**EXERCISE PROMPT:**
Report each line of the data that has "eapply" somewhere in it.

RECORDS FOR THE TASK below:

(** C6, amended.  In the NSE routine every iteration whose anchor row has
    an end candidate with an end row appends a window to the list, the loop
    keeps what it has appended, and the windows of the report are what the
    loop has collected: every such candidate is reported.  The rate of a
    reported window is absent when a price or the elapsed time is not
    positive, and is the rounded formula when they are positive and the
    quotient, the exponent and the rate are within the floats; it is absent
    for no other reason than these or a power beyond the floats.  The
    Yahoo routine reports a candidate that went through the checks only
    when its start price and its elapsed time are positive, and then its
    rate is present.  In both, [total_windows] is the number of reported
    windows and the mean and the deviation are taken over the rates that
    are present. *)
Theorem emitted_and_counted :
  (forall (df : list NSE.Row) (window_days stride_days : Z) (st : NSE.Loop)
          (first_row candidate last_row : NSE.Row) (rest : list NSE.Row),
      Frame.iloc df (NSE.start_idx st) = Ok first_row ->
      filter (fun r => (NSE.Date first_row + window_days <=? NSE.Date r)%Z) df
        = candidate :: rest ->
      Frame.iloc df (NSE.label candidate) = Ok last_row ->
      exists w,
        NSE.step df window_days stride_days st
        = Ok (NSE.Next {| NSE.start_idx := (NSE.start_idx st + stride_days)%Z;
                          NSE.windows := NSE.windows st ++ [w] |})
        /\ NSE.start_date w = NSE.Date first_row
        /\ NSE.end_date w = NSE.Date last_row
        /\ NSE.start_nav w = NSE.Close first_row
        /\ NSE.end_nav w = NSE.Close last_row)
  /\ (forall (df : list NSE.Row) (window_days stride_days : Z) (fuel : nat)
             (st : NSE.Loop) (ws : list NSE.Window),
         NSE.loop df window_days stride_days fuel st = Some (Ok ws) ->
         exists later, ws = NSE.windows st ++ later)
  /\ (forall (fuel : nat) (df : list NSE.Row) (window_years : Z)
             (start_date : option Py.date_text) (stride_days : Z)
             (r : NSE.Report),
         NSE.calculate_nse_rolling_cagr fuel (NSE.Fetched df) window_years
                                        start_date stride_days
           = Some (NSE.Done r) ->
         (exists df',
             NSE.from_start df start_date = inr df'
             /\ NSE.loop df' (int_of (inject_Z window_years * 365.25))
                         stride_days fuel
                         {| NSE.start_idx := 0; NSE.windows := [] |}
                = Some (Ok (NSE.rep_windows r)))
         /\ NSE.total_windows r = length (NSE.rep_windows r)
         /\ NSE.avg_cagr r
            = round2 (Stats.mean
                        (Stats.present (map NSE.cagr (NSE.rep_windows r))))
         /\ NSE.std_cagr r
            = round2 (Spec.population_std
                        (Stats.present (map NSE.cagr (NSE.rep_windows r))))
         /\ Forall nse_rate_known (NSE.rep_windows r))
  /\ (forall (fuel : nat) (hist_data : list Yahoo.Bar) (window_years : Z)
             (start_date : option Py.date_text)
             (stride_days : Z) (r : Yahoo.Report),
         Yahoo.calculate_rolling_cagr fuel hist_data window_years start_date
                                      stride_days = Some (Yahoo.Done r) ->
         Yahoo.total_windows r = length (Yahoo.rep_windows r)
         /\ Yahoo.avg_cagr r
            = round2 (Stats.mean
                        (Stats.present (map Yahoo.cagr (Yahoo.rep_windows r))))
         /\ Yahoo.std_cagr r
            = round2 (Spec.population_std
                        (Stats.present (map Yahoo.cagr (Yahoo.rep_windows r))))
         /\ Forall (fun w =>
                      Yahoo.cagr w <> None
                      /\ 0 < Spec.elapsed_years (Yahoo.start_date w)
                                                (Yahoo.end_date w)
                      /\ exists first_bar,
                           In first_bar hist_data
                           /\ Yahoo.start_date w = Yahoo.date first_bar
                           /\ 0 < Yahoo.Close first_bar)
                   (Yahoo.rep_windows r)).
Proof.
  split; [|split; [|split]].
  - intros. eapply nse_step_appends; eassumption.
  - intros. eapply nse_loop_keeps; eassumption.
  - intros fuel df window_years start_date stride_days r H.
    split; [exact (nse_rolling_loop _ _ _ _ _ H)|].
    apply nse_rolling_done in H. destruct H as [df' [_ [Hem H]]].
    apply nse_summarise_done in H.
    destruct H as [_ [Ht [Ha [Hs _]]]].
    repeat split; try assumption.
    eapply Forall_impl; [|exact Hem].
    intros w Hw. eapply nse_emitted_rate. exact Hw.
  - intros fuel hist_data window_years start_date stride_days r H.
    apply rolling_done in H. destruct H as [Hem H].
    apply summarise_done in H. destruct H as [_ [Ht [Ha [Hs _]]]].
    repeat split; try assumption.
    eapply Forall_impl; [|exact Hem].
    intros w Hw. split; [|split].
    + eapply yahoo_emitted_cagr; eassumption.
    + eapply yahoo_emitted_span; eassumption.
    + eapply yahoo_emitted_cagr; eassumption.
Qed.
(** * cidr.go: selection of a CIDR block for a Cloud TPU network

    A shallow embedding of [selectCIDRBlock] and [cidrBlockSize] from
    [cidr.go], together with the parts of the Go runtime they call
    ([net], [strings], [fmt], [math/rand]), and the properties of the
    allocator stated over that embedding.

    Conventions.
    - Go [int] and [uint] are the 64-bit types of the usual build targets;
      they are embedded as [Z] with the wrap-around written out.
    - A [byte] is a [Z] in [0, 256).
    - A Go [string] is a Rocq [string] (a sequence of bytes).
    - A [nil] slice is the empty list: every slice built by the functions
      modelled here is either [nil] or non-empty.
    - A pointer to a route is an [option]: [None] is the [nil] pointer,
      and reading a field through it is a run-time panic.
    - The package-level variables, the standard output, the wall clock and
      the global random source live in a [World] that is threaded through
      the code by a small state monad whose outcomes also record a run-time
      panic and the exhaustion of the fuel given to the [for] loop.
    - The textual grammar of IPv6 addresses, their printer and the generator
      behind [math/rand] are not part of this program: the development is
      parametric in them (Section variables). *)

From Stdlib Require Import ZArith String Ascii List Bool Lia.
From stdpp Require Import base tactics option list gmap strings.

(* stdpp freezes [String.append] under [simpl]; the proofs below compute
   with it. *)
#[local] Arguments String.append !s1 s2 / : simpl nomatch.

Local Open Scope string_scope.
Local Open Scope list_scope.
Local Open Scope Z_scope.

(** ** Machine integers *)

Definition wrap_uint (x : Z) : Z := x mod 2 ^ 64.

Definition wrap_int (x : Z) : Z := (x + 2 ^ 63) mod 2 ^ 64 - 2 ^ 63.

(** [byte(x)] for an integer [x]. *)
Definition byte_of (x : Z) : Z := x mod 256.

(** [a - b] on [uint]. *)
Definition sub_uint (a b : Z) : Z := wrap_uint (a - b).

(** [x << s] on [int], for an unsigned shift count [s]: a count of 64 or
    more yields 0. *)
Definition shl_int (x s : Z) : Z :=
  if 64 <=? s then 0 else wrap_int (Z.shiftl x s).

(** ** Bytes and strings *)

Definition Z_of_ascii (c : ascii) : Z := Z.of_N (N_of_ascii c).

Definition ascii_of_Z (x : Z) : ascii := ascii_of_N (Z.to_N (byte_of x)).

Definition is_digit (c : ascii) : bool :=
  (48 <=? Z_of_ascii c) && (Z_of_ascii c <=? 57).

Definition str_len (s : string) : nat := String.length s.

(** [s[n:]] *)
Fixpoint str_drop (n : nat) (s : string) : string :=
  match n, s with
  | O, _ => s
  | S n', String _ s' => str_drop n' s'
  | S _, EmptyString => EmptyString
  end.

(** [s[:n]] *)
Fixpoint str_take (n : nat) (s : string) : string :=
  match n, s with
  | O, _ => EmptyString
  | S n', String c s' => String c (str_take n' s')
  | S _, EmptyString => EmptyString
  end.

(** [strings.HasSuffix] *)
Definition strings_HasSuffix (s suffix : string) : bool :=
  (str_len suffix <=? str_len s)%nat
  && String.eqb (str_drop (str_len s - str_len suffix) s) suffix.

(** [strings.Index] for a non-empty separator: position of the first
    occurrence. *)
Fixpoint strings_Index (s sep : string) : option nat :=
  if String.prefix sep s then Some O
  else match s with
       | EmptyString => None
       | String _ s' =>
           match strings_Index s' sep with
           | Some m => Some (S m)
           | None => None
           end
       end.

(** The loop of [strings.Split] ([genSplit] with [n = -1]) for a non-empty
    separator. Every round consumes at least one byte, so [str_len s]
    rounds are enough. *)
Fixpoint genSplit (rounds : nat) (s sep : string) : list string :=
  match rounds with
  | O => [s]
  | S k =>
      match strings_Index s sep with
      | None => [s]
      | Some m => str_take m s :: genSplit k (str_drop (m + str_len sep) s) sep
      end
  end.

(** [strings.Split]. With an empty separator Go explodes the string into
    UTF-8 sequences; here into bytes, which is the same on ASCII text (the
    program only ever splits on ["/"]). *)
Definition strings_Split (s sep : string) : list string :=
  if String.eqb sep "" then map (fun c => String c "") (list_ascii_of_string s)
  else genSplit (str_len s) s sep.

(** [uitoa] of package [net]: decimal digits of an unsigned integer, filled
    from the right into a 20 byte buffer. *)
Fixpoint uitoa_loop (room : nat) (val : Z) (buf : string) : string :=
  match room with
  | O => buf
  | S k =>
      if 10 <=? val then
        let q := val / 10 in
        uitoa_loop k q (String (ascii_of_Z (48 + val - q * 10)) buf)
      else String (ascii_of_Z (48 + val)) buf
  end.

Definition uitoa (val : Z) : string :=
  if val =? 0 then "0" else uitoa_loop 20 val "".

(** [hexString] of package [net]. *)
Definition hexDigit : string := "0123456789abcdef".

Definition hexDigit_at (i : Z) : ascii :=
  match String.get (Z.to_nat i) hexDigit with
  | Some c => c
  | None => "0"%char
  end.

Fixpoint hexString (b : list Z) : string :=
  match b with
  | [] => ""
  | tn :: b' =>
      String (hexDigit_at (Z.shiftr tn 4))
        (String (hexDigit_at (Z.land tn 15)) (hexString b'))
  end.

(** [dtoi] of package [net]: decimal to integer; returns the number, the
    count of bytes consumed and a success flag. *)
Definition big : Z := 16777215.

Definition dtoi_end (n : Z) (i : nat) : Z * nat * bool :=
  match i with
  | O => (0, O, false)
  | S _ => (n, i, true)
  end.

Fixpoint dtoi_loop (s : string) (n : Z) (i : nat) : Z * nat * bool :=
  match s with
  | String c s' =>
      if is_digit c then
        let n' := n * 10 + (Z_of_ascii c - 48) in
        if big <=? n' then (big, i, false) else dtoi_loop s' n' (S i)
      else dtoi_end n i
  | EmptyString => dtoi_end n i
  end.

Definition dtoi (s : string) : Z * nat * bool := dtoi_loop s 0 O.

(** [byteIndex] of package [net]; [None] stands for -1. *)
Fixpoint byteIndex (s : string) (c : ascii) : option nat :=
  match s with
  | EmptyString => None
  | String a s' =>
      if Ascii.eqb a c then Some O
      else match byteIndex s' c with
           | Some i => Some (S i)
           | None => None
           end
  end.

(** ** Package [net]: addresses, masks and networks *)

Definition IP : Type := list Z.
Definition IPMask : Type := list Z.

Record IPNet : Type := mkIPNet { IPNet_IP : IP; IPNet_Mask : IPMask }.

Definition IPv4len : nat := 4.
Definition IPv6len : nat := 16.

Definition v4InV6Prefix : list Z := [0; 0; 0; 0; 0; 0; 0; 0; 0; 0; 255; 255].

(** [net.IPv4(a, b, c, d)]: the 16 byte form of an IPv4 address. *)
Definition IPv4 (a b c d : Z) : IP := v4InV6Prefix ++ [a; b; c; d].

Definition is_nil {A : Type} (l : list A) : bool :=
  match l with
  | [] => true
  | _ :: _ => false
  end.

(** [l[lo:hi]] *)
Definition slice {A : Type} (lo hi : nat) (l : list A) : list A :=
  take (hi - lo) (drop lo l).

Definition at_ (l : list Z) (i : nat) : Z := nth i l 0.

Fixpoint bytesEqual (a b : list Z) : bool :=
  match a, b with
  | [], [] => true
  | x :: a', y :: b' => (x =? y) && bytesEqual a' b'
  | _, _ => false
  end.

Definition isZeros (p : list Z) : bool := forallb (fun x => x =? 0) p.
(** The rounding record after [k] shifts to the right of the integer
    [M]: the quotient, the last bit shifted out and whether any bit
    shifted out before it was set. *)
Definition shifted (M k : Z) : shr_record :=
  {| shr_m := M / 2 ^ k;
     shr_r := Z.odd (M / 2 ^ (k - 1));
     shr_s := negb (Z.eqb (M mod 2 ^ (k - 1)) 0) |}.

(** The literal [0.2]. *)
Definition n0_2 : number := decimal_value false 2 (-1).

(** A session manager as the constructor makes it at time 0 for the
    default timeout of 30 minutes, authenticated at time 0. *)
Definition session_30min : SessionManager.t :=
  SessionManager.setAuthenticated 0 (js "0123456789abcdef") None None
    (SessionManager.create 30 0 0).

(** ** Transport and cart *)

(** The key under which the client counts its requests. *)
Definition limiter_key : jsstring := js "rohlik-client".




(** The requests for which the interceptor gets past [new URL]: those
    with an empty URL, for which it is not evaluated, and those whose URL
    parses. *)
Definition resolves (env : Env) (req : Request) : bool :=
  negb (truthy_str (url req)) || env_url env (url req).



(** The calls made on the clients between two worlds. *)
Definition new_attempts (w w' : World) : list (ClientId * Request) :=
  drop (length (attempted w)) (attempted w').

Definition is_post (a : ClientId * Request) : bool :=
  match method (snd a) with POST => true | GET => false end.

(** A world right after the services are constructed at time 0, with the
    limits of the default configuration (30 requests per minute, sessions
    of 30 minutes). *)
Definition initial_world : World :=
  {| step := 0; attempted := []; sent := [];
     cartClient := RohlikClient.create 30 30 0 0;
     productClient := RohlikClient.create 30 30 0 0;
     productCache := ∅; cartCache := None |}.

(** A product page with a name, a price and an add-to-cart form that has
    one input and no anti-forgery token. *)
Definition page_with_form : Element :=
  mkElement [] [] None
    [(jsq ".product-title", [leaf (js "Rohlik")]);
     (jsq "[data-test='product-price']", [leaf text_57_90_Kc]);
     (jsq "form[action*='cart'], form[action*='kosik'], .add-to-cart-form",
      [mkElement [] [(js "action", js "/kosik/pridat")] None
         [(js "input",
           [mkElement [] [(js "name", js "source")] (Some (js "detail")) []])]])].

Definition ok_page : Response :=
  {| status := 200; data := DHtml page_with_form; set_cookie := [] |}.

(** A site that serves [page_with_form] for every GET, answers the
    structured add-to-cart call with [api] and accepts every other POST.
    In the environments below the clock shows the number of the step in
    milliseconds, a user is signed in, every URL resolves and the cookie
    jar accepts every header, unless said otherwise. *)
Definition site (api : Reply) (n : nat) (req : Request) : Reply :=
  match method req with
  | GET => Answer ok_page
  | POST =>
      if bool_decide (url req = CartService.ADD_TO_CART_URL) then api
      else Answer {| status := 200; data := DEmpty; set_cookie := [] |}
  end.
Lemma dict_set_absent k v d : dict_get k d = None → dict_set k v d = d ++ [(k, v)].
Proof.
  induction d as [|[k' v'] d IH]; simpl; [done|].
  destruct (String.eqb k k'); [done|]. intros H. by rewrite IH.
Qed.

Lemma dict_mem_true k d : dict_mem k d = true ↔ is_Some (dict_get k d).
Proof.
  unfold dict_mem. destruct (dict_get k d); split; intros H; done.
Qed.

Lemma dict_mem_false k d : dict_mem k d = false ↔ dict_get k d = None.
Proof. unfold dict_mem. by destruct (dict_get k d). Qed.
End DictFacts.

(** Unfolding the monad. *)
Ltac munfold :=
  unfold mbind, mret, M_bind, M_ret, modify, gets, raise, try_except, zoom in *.

Lemma py_gt_num {S} x ttl t (s : S) :
  num_of ttl = Some t → py_gt x ttl s = Ret (t <? x) s.
Proof. unfold py_gt. by intros ->. Qed.

Lemma py_gt_ret {S} x ttl b (s s' : S) :
  py_gt x ttl s = Ret b s' → s' = s ∧ ∃ t, num_of ttl = Some t ∧ b = (t <? x).
Proof.
  unfold py_gt. destruct (num_of ttl) as [t|]; munfold; [|done].
  intros [= <- <-]. eauto.
Qed.


(** ** Facts about the cache engine *)

Module CacheFacts.
Import TTLCache.

Lemma expired_keys_ret c now items s ks s' :
  expired_keys c now items s = Ret ks s' →
  s' = s ∧
  ∀ k, k ∈ ks ↔
       ∃ ts t, (k, ts) ∈ items ∧ num_of (entry_ttl c k) = Some t ∧ t < now - ts.
Proof.
  revert ks s'. induction items as [|[k0 ts0] items IH]; intros ks s'; simpl.
  - munfold. intros [= <- <-]. split; [done|]. intros k. split.
    + by intros ?%elem_of_nil.
    + by intros (? & ? & ?%elem_of_nil & _).
  - unfold mbind, M_bind at 1.
    destruct (py_gt (now - ts0) (entry_ttl c k0) s) as [b s1| |] eqn:Hgt; try done.
    apply py_gt_ret in Hgt as (-> & t0 & Ht0 & ->).
    unfold mbind, M_bind at 1.
    destruct (expired_keys c now items s) as [ks1 s1| |] eqn:Hrest; try done.
    destruct (IH _ _ eq_refl) as [-> IHks]. munfold. intros [= <- <-].
    split; [done|]. intros k.
    destruct (Z.ltb_spec t0 (now - ts0)) as [Hlt|Hge].
    + rewrite elem_of_cons, IHks. split.
      * intros [->|(ts & t & Hin & Ht & Hlt')].
        -- exists ts0, t0. by rewrite elem_of_cons; auto.
        -- exists ts, t. rewrite elem_of_cons. auto.
      * intros (ts & t & [[= -> ->]|Hin]%elem_of_cons & Ht & Hlt'); [by left|].
        right. eauto.
    + rewrite IHks. split.
      * intros (ts & t & Hin & Ht & Hlt'). exists ts, t. rewrite elem_of_cons. auto.
      * intros (ts & t & [[= -> ->]|Hin]%elem_of_cons & Ht & Hlt').
        -- rewrite Ht0 in Ht. injection Ht as <-. lia.
        -- eauto.
Qed.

End of RECORDS FOR THE TASK.

**COMPLETED TASK:**
  - intros. eapply nse_step_appends; eassumption.
  - intros. eapply nse_loop_keeps; eassumption.
    eapply Forall_impl; [|exact Hem].
    intros w Hw. eapply nse_emitted_rate. exact Hw.
    eapply Forall_impl; [|exact Hem].
    + eapply yahoo_emitted_cagr; eassumption.
    + eapply yahoo_emitted_span; eassumption.
    + eapply yahoo_emitted_cagr; eassumption.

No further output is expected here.